[[ MATERIAL PROVIDED open ]]
Lemma tree_walk_fold fs {A} (fn : path -> A -> A) fuel name :
  (forall arg, bxxt_tree_walk fs fn fuel name arg =
    (ps ← bxxt_tree_walk fs bxxt_cpio_walk_entries fuel name []; Some (foldl (fun x p => fn p x) arg ps))) /\
  (forall l, bxxt_tree_walk fs bxxt_cpio_walk_entries fuel name l =
    (ps ← bxxt_tree_walk fs bxxt_cpio_walk_entries fuel name []; Some (l ++ ps))).
Proof.
  assert (forall (l ps : list path), foldl (fun x p => bxxt_cpio_walk_entries p x) l ps = l ++ ps) as Happ.
  { intros l ps. revert l. induction ps as [|p ps IH]; intros l; [by rewrite app_nil_r|].
    cbn [foldl]. rewrite IH. unfold bxxt_cpio_walk_entries. by rewrite <- app_assoc. }
  revert name. induction fuel as [|fuel IH]; intros name; [done|]. cbn [bxxt_tree_walk].
  destruct (opendir fs name) as [des|]; [|split; [done|intros l; cbn; by rewrite app_nil_r]].
  assert (forall p l, bxxt_tree_walk fs bxxt_cpio_walk_entries fuel p l =
    (ps ← bxxt_tree_walk fs bxxt_cpio_walk_entries fuel p []; Some (l ++ ps))) as Hl by (intros p; apply IH).
  split.
  - intros arg. apply (walk_entries_fold fn _ _ name des (fun p => proj1 (IH p)) Hl arg []).
  - intros l.
    pose proof (walk_entries_fold bxxt_cpio_walk_entries
      (bxxt_tree_walk fs bxxt_cpio_walk_entries fuel) (bxxt_tree_walk fs bxxt_cpio_walk_entries fuel) name des) as Hx.
    assert (forall p arg, bxxt_tree_walk fs bxxt_cpio_walk_entries fuel p arg =
      (ps ← bxxt_tree_walk fs bxxt_cpio_walk_entries fuel p [];
       Some (foldl (fun x p => bxxt_cpio_walk_entries p x) arg ps))) as Hw.
    { intros p arg. rewrite Hl. destruct (bxxt_tree_walk _ _ fuel p []); [|done]. cbn. by rewrite Happ. }
    specialize (Hx Hw Hl l []). cbn [foldl] in Hx. rewrite Hx.
    destruct (walk_entries _ _ _ _ []); [|done]. cbn. by rewrite Happ.
Qed.

(** ** The order of names *)

#[export] Instance compare_trans : Transitive compare.
Proof.
  intros a b c. unfold compare. revert b c. induction a as [|x a IH]; intros [|y b] [|z c]; cbn; try done.
  destruct (Z.eqb_spec x y), (Z.eqb_spec y z), (Z.eqb_spec x z); subst; try done; try lia. apply IH.
Qed.

#[export] Instance compare_total : Total compare.
Proof.
  intros a b. unfold compare. revert b. induction a as [|x a IH]; intros [|y b]; cbn; [by left..|by right|].
  destruct (Z.eqb_spec x y), (Z.eqb_spec y x); subst; try done.
  destruct (Z.ltb_spec x y); [by left|right]. apply Z.ltb_lt. lia.
Qed.

#[export] Instance compare_antisymm : AntiSymm (=) compare.
Proof.
  intros a b. unfold compare. revert b. induction a as [|x a IH]; intros [|y b]; cbn; try done.
  destruct (Z.eqb_spec x y), (Z.eqb_spec y x); subst; try done; intros; [f_equal; by apply IH|lia..].
Qed.

Lemma sort_permutation (l k : list path) : l ≡ₚ k -> merge_sort compare l = merge_sort compare k.
Proof.
  intros Hp. apply (Sorted_unique compare); [apply (Sorted_merge_sort compare)..|].
  by rewrite !(merge_sort_Permutation compare).
Qed.

(** ** The order of directory entries *)

(** What one entry adds to a listing. *)
Definition entry_paths (walk : path -> list path -> option (list path)) (name : path) (de : dirent)
  : option (list path) :=
  let p := join_path name (d_name de) in
  if d_dir de then if is_dot (d_name de) then Some [] else ps ← walk p []; Some (ps ++ [p])
  else Some [p].

(** A walk that only adds to its argument. *)
Definition adds (walk : path -> list path -> option (list path)) : Prop :=
  forall p l, walk p l = (ps ← walk p []; Some (l ++ ps)).

Lemma walk_entries_cons walk name de des l : adds walk ->
  walk_entries bxxt_cpio_walk_entries walk name (de :: des) l =
  (x ← entry_paths walk name de; walk_entries bxxt_cpio_walk_entries walk name des (l ++ x)).
Proof.
  intros Hw. cbn [walk_entries]. unfold entry_paths. destruct (d_dir de); [|done].
  destruct (is_dot (d_name de)); [by cbn; rewrite app_nil_r|].
  rewrite Hw. destruct (walk _ []) as [ps|]; [|done]. cbn [mbind option_bind].
  unfold bxxt_cpio_walk_entries. by rewrite app_assoc.
Qed.

Abbreviation perm := (option_Forall2 (≡ₚ)).

Lemma perm_some (l k : list path) : l ≡ₚ k -> perm (Some l) (Some k).
Proof. by constructor. Qed.

(** The listing is a permutation of what is there in any other order. *)
Lemma walk_entries_perm walk1 walk2 name des1 des2 : adds walk1 -> adds walk2 ->
  (forall p, perm (walk1 p []) (walk2 p [])) -> des1 ≡ₚ des2 -> forall l1 l2, l1 ≡ₚ l2 ->
  perm (walk_entries bxxt_cpio_walk_entries walk1 name des1 l1)
       (walk_entries bxxt_cpio_walk_entries walk2 name des2 l2).
Proof.
  intros H1 H2 Hw Hdes.
  assert (forall de, perm (entry_paths walk1 name de) (entry_paths walk2 name de)) as Hx.
  { intros de. unfold entry_paths. destruct (d_dir de); [|by apply perm_some].
    destruct (is_dot _); [by apply perm_some|].
    destruct (Hw (join_path name (d_name de))) as [? ? Hp|]; [|constructor]. cbn. apply perm_some. by rewrite Hp. }
  assert (forall des l1 l2, l1 ≡ₚ l2 -> perm (walk_entries bxxt_cpio_walk_entries walk1 name des l1)
    (walk_entries bxxt_cpio_walk_entries walk2 name des l2)) as Hsame.
  { induction des as [|de des IH]; intros l1 l2 Hl; [by apply perm_some|].
    rewrite !walk_entries_cons by done. destruct (Hx de) as [x y Hp|]; [|constructor]. cbn [mbind option_bind].
    apply IH. by rewrite Hl, Hp. }
  assert (forall de de' des l1 l2, l1 ≡ₚ l2 ->
    perm (walk_entries bxxt_cpio_walk_entries walk2 name (de :: de' :: des) l1)
         (walk_entries bxxt_cpio_walk_entries walk2 name (de' :: de :: des) l2)) as Hswap.
  { intros de de' des l1 l2 Hl. rewrite !walk_entries_cons by done.
    destruct (entry_paths walk2 name de) as [x|] eqn:E, (entry_paths walk2 name de') as [y|] eqn:E';
      cbn [mbind option_bind]; rewrite ?walk_entries_cons, ?E, ?E' by done; try constructor.
    cbn [mbind option_bind].
    assert (perm (walk_entries bxxt_cpio_walk_entries walk1 name des (l2 ++ y ++ x))
      (walk_entries bxxt_cpio_walk_entries walk2 name des ((l1 ++ x) ++ y))) as Ha.
    { apply Hsame. rewrite Hl, <- app_assoc. f_equiv. apply Permutation_app_comm. }
    assert (perm (walk_entries bxxt_cpio_walk_entries walk1 name des (l2 ++ y ++ x))
      (walk_entries bxxt_cpio_walk_entries walk2 name des ((l2 ++ y) ++ x))) as Hb.
    { apply Hsame. by rewrite <- app_assoc. }
    etrans; [symmetry; exact Ha|exact Hb]. }
  assert (forall des des', des ≡ₚ des' -> forall l1 l2, l1 ≡ₚ l2 ->
    perm (walk_entries bxxt_cpio_walk_entries walk2 name des l1)
         (walk_entries bxxt_cpio_walk_entries walk2 name des' l2)) as Hperm.
  { induction 1 as [|de des des' _ IH|de de' des|des des' des'' _ IH _ IH']; intros l1 l2 Hl.
    - by apply perm_some.
    - rewrite !walk_entries_cons by done. destruct (entry_paths walk2 name de) as [x|]; [|constructor].
      cbn [mbind option_bind]. apply IH. by rewrite Hl.
    - by apply Hswap.
    - etrans; [by apply IH|by apply IH']. }
  intros l1 l2 Hl. etrans; [by apply (Hsame des1 l1 l1)|by apply Hperm].
Qed.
[[ MATERIAL PROVIDED closed ]]
● **WORK TASK**: In the records above, count the lines that contain the word "listing" and state only that count.

● **ANSWER**: 2